Home  »     »   Gold medallist Murray slashed for maiden Grand Slam success

Gold medallist Murray slashed for maiden Grand Slam success

| 06.08.2012

After a straight-set success over Roger Federer on Sunday, Olympic champion Andy Murray has been trimmed to 3/1 to land his first Grand Slam at the US Open later this month.

Murray was initially priced at 5/1 to triumph at Flushing Meadows, but the nature of his victory over Federer ensured the Scot will be well supported by punters at the New York tournament.

As such, Ladbrokes have accordingly cut the price for him to triumph here, and also in next year’s Wimbledon competition, which he is now just 7/2 to succeed in.

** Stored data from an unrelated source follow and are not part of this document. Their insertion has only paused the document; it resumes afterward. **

(** ** Readers that never give back *)

(** The bytes of the buffer are bytes, and the position and the count of those that are left are not
    negative; the stream may be behind the buffer. *)
Definition counted (s : pb_istream_t) : Prop := Forall is_u8 (buf s) /\ 0 <= bytes_left s /\ 0 <= state s.

(** [s'] is a stream on the same buffer with at least [n] fewer bytes left. *)
Definition less (n : Z) (s s' : pb_istream_t) : Prop :=
  buf s' = buf s /\ 0 <= bytes_left s' /\ bytes_left s' + n <= bytes_left s /\ 0 <= state s'.

(** A reader that takes at least [n] bytes when it succeeds, and never uses up its fuel. *)
Definition takes_at {A} (n : Z) (Q : A -> Prop) (r : reader A) (s : pb_istream_t) : Prop :=
  match r s with
  | Ok a s' => less n s s' /\ Q a
  | Failed s' => less 0 s s'
  | Undef w => w = Wild
  end.
Class takes {A} (n : Z) (Q : A -> Prop) (r : reader A) : Prop := takes_here s : counted s -> takes_at n Q r s.

Lemma less_counted n s s' : counted s -> less n s s' -> counted s'.
Proof. intros [Hb _] (E & Hl & _ & Hp). split; [by rewrite E|done]. Qed.

Lemma less_refl s : counted s -> less 0 s s.
Proof. intros (_ & Hl & Hp). repeat split; lia. Qed.

Lemma less_trans n m s s1 s2 : 0 <= n -> less n s s1 -> less m s1 s2 -> less m s s2.
Proof. intros Hn (E1 & ? & ? & ?) (E2 & ? & ? & ?). repeat split; [congruence|lia..]. Qed.

Lemma less_trans_l n m s s1 s2 : 0 <= m -> less n s s1 -> less m s1 s2 -> less n s s2.
Proof. intros Hn (E1 & ? & ? & ?) (E2 & ? & ? & ?). repeat split; [congruence|lia..]. Qed.

Lemma less_0 n s s' : 0 <= n -> less n s s' -> less 0 s s'.
Proof. intros Hn (E1 & ? & ? & ?). repeat split; [done|lia..]. Qed.

Lemma takes_bind_at {A B} n (Q : A -> Prop) (R : B -> Prop) r f s : 0 <= n -> counted s -> takes_at n Q r s ->
  (forall a s', Q a -> counted s' -> less n s s' -> takes_at 0 R (f a) s') -> takes_at n R (bind r f) s.
Proof.
  intros Hn Hs Hr Hf. unfold takes_at, bind in *. destruct (r s) as [a s1|s1|]; [|done..]. destruct Hr as [H1 Ha].
  specialize (Hf a s1 Ha (less_counted _ _ _ Hs H1) H1). destruct (f a s1) as [b s2|s2|]; [|by eapply less_trans|done].
  destruct Hf. split; [by apply (less_trans_l n 0 s s1)|done].
Qed.

#[export] Instance takes_bind {A B} n (Q : A -> Prop) (R : B -> Prop) r f : 0 <= n -> takes n Q r ->
  (forall a, Q a -> takes 0 R (f a)) -> takes n R (bind r f).
Proof. intros Hn Hr Hf s Hs. apply (takes_bind_at n Q); [done|done|by apply Hr|]. intros a s' Ha Hs' _. by apply Hf. Qed.

#[export] Instance takes_ret {A} (Q : A -> Prop) a : Q a -> takes 0 Q (ret a).
Proof. intros Ha s Hs. split; [by apply less_refl|done]. Qed.
#[export] Instance takes_fail {A} (Q : A -> Prop) : takes 0 Q fail.
Proof. intros s Hs. by apply less_refl. Qed.

Lemma takes_weaken {A} n (Q R : A -> Prop) r : takes n Q r -> 0 <= n -> (forall a, Q a -> R a) -> takes 0 R r.
Proof.
  intros Hr Hn HQR s Hs. specialize (Hr s Hs). unfold takes_at in *. destruct (r s); [|done..]. destruct Hr. split; [by eapply less_0|auto].
Qed.

#[export] Instance takes_byte : takes 1 is_u8 pb_readbyte.
Proof.
  intros s (Hb & Hl & Hp). unfold takes_at, pb_readbyte. destruct (Z.eqb_spec (bytes_left s) 0); [by apply less_refl|].
  destruct (buf s !! _) as [b|] eqn:E; [|done]. split; [|by apply (Forall_lookup_1 _ _ _ _ Hb E)].
  repeat split; cbn; lia.
Qed.

Lemma takes_read_n into count s : 0 <= count -> counted s -> takes_at count (fun bs => Forall is_u8 bs /\ (into = true -> Z.of_nat (length bs) = count))
  (pb_read into count) s.
Proof.
  intros Hc Hs. pose proof Hs as (Hb & Hl & Hp). unfold takes_at, pb_read.
  destruct (Z.eqb_spec count 0) as [->|Hn]; [split; [by apply less_refl|split; [constructor|done]]|].
  destruct (Z.ltb_spec (bytes_left s) count); [by apply less_refl|]. destruct (_ && _) eqn:Ew; [done|].
  split; [repeat split; cbn; lia|]. destruct into; [|split; [constructor|done]]. split; [by apply Forall_slice|].
  intros _. rewrite length_take, length_drop. lia.
Qed.

#[export] Instance takes_read into count : 0 <= count -> takes 0 (Forall is_u8) (pb_read into count).
Proof.
  intros Hc s Hs. pose proof (takes_read_n into count s Hc Hs) as H. unfold takes_at in *. destruct (pb_read _ _ s); [|done..].
  destruct H as (H & ? & _). split; [by eapply less_0|done].
Qed.

Definition natural (v : Z) : Prop := 0 <= v.

Lemma natural_or a b : natural a -> natural b -> natural (Z.lor a b).
Proof. unfold natural. intros. apply Z.lor_nonneg. lia. Qed.

Lemma natural_group b k m : natural (u32 (Z.shiftl (Z.land b m) k)) /\ natural (u64 (Z.shiftl (Z.land b m) k)).
Proof. unfold natural, u32, u64. split; apply Z.mod_pos_bound; lia. Qed.

(** A position below 77 has a turn left: at 64 the loop fails. *)
Lemma takes_varint32_more fuel bitpos result : 0 <= bitpos < 77 -> 77 <= bitpos + 7 * Z.of_nat fuel -> natural result ->
  takes 0 natural (varint32_more fuel bitpos result).
Proof.
  revert bitpos result. induction fuel as [|fuel IH]; intros bitpos result Hp Hf Hr; [lia|]. cbn [varint32_more].
  apply (takes_weaken 1 natural); [|lia|done]. apply takes_bind with (Q := is_u8); [lia|apply takes_byte|]. intros byte _.
  assert (forall result, bitpos < 64 -> natural result -> takes 0 natural
    (if negb (Z.land byte 0x80 =? 0) then varint32_more fuel (u8 (bitpos + 7)) result else ret result)) as Hmore.
  { intros v Hb Hv. destruct (negb _); [|by apply takes_ret]. rewrite u8_id by (unfold is_u8; lia). apply IH; [lia..|done]. }
  destruct (Z.leb_spec 32 bitpos); [destruct (Z.leb_spec 64 bitpos); cbn [orb]; [apply takes_fail|]|].
  { match goal with |- takes _ _ (if ?c then _ else _) => destruct c end; [apply takes_fail|by apply Hmore]. }
  destruct (bitpos =? 28); [destruct (_ && _); [apply takes_fail|]|]; apply Hmore, natural_or; (lia || done || apply natural_group).
Qed.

In besting Federer, Murray became the first British gold medallist in men’s singles tennis since 1908, claiming the win on Centre Court at SW19, the venue in which he lost his first Wimbledon final only last month.

The steely determination Murray showed in winning in less than two hours on Sunday would suggest that a first Grand Slam win will materialise in only a matter of time however.

His recent exploits on grass surfaces in front of a home crowd seem to indicate that his best chance could come at next year’s Wimbledon tournament, though with three Grand Slams to be played prior to then, a continuation of the 25-year-old’s imperious recent form could reap rewards prior to that.

Ladbrokes’ Jessica Bridge said of his exploits at London 2012: “Murray’s finally defied the odds and broke the SW19 curse. We’re anticipating this will kick-off his hunt for a major and patriotic punters are already piling into his chances of doing so in America.”

Indeed, patriotic punters were keen to side with Murray even at less-than-favourable odds in-play during yesterday’s final outing with Federer.

After kicking off the match as 5/4 underdog, Murray attracted support even at 1/200 during the match, and the manner in which he justified those odds will encourage many to side with him in future Grand Slam appearances.

All Odds and Markets are correct as of the date of publishing.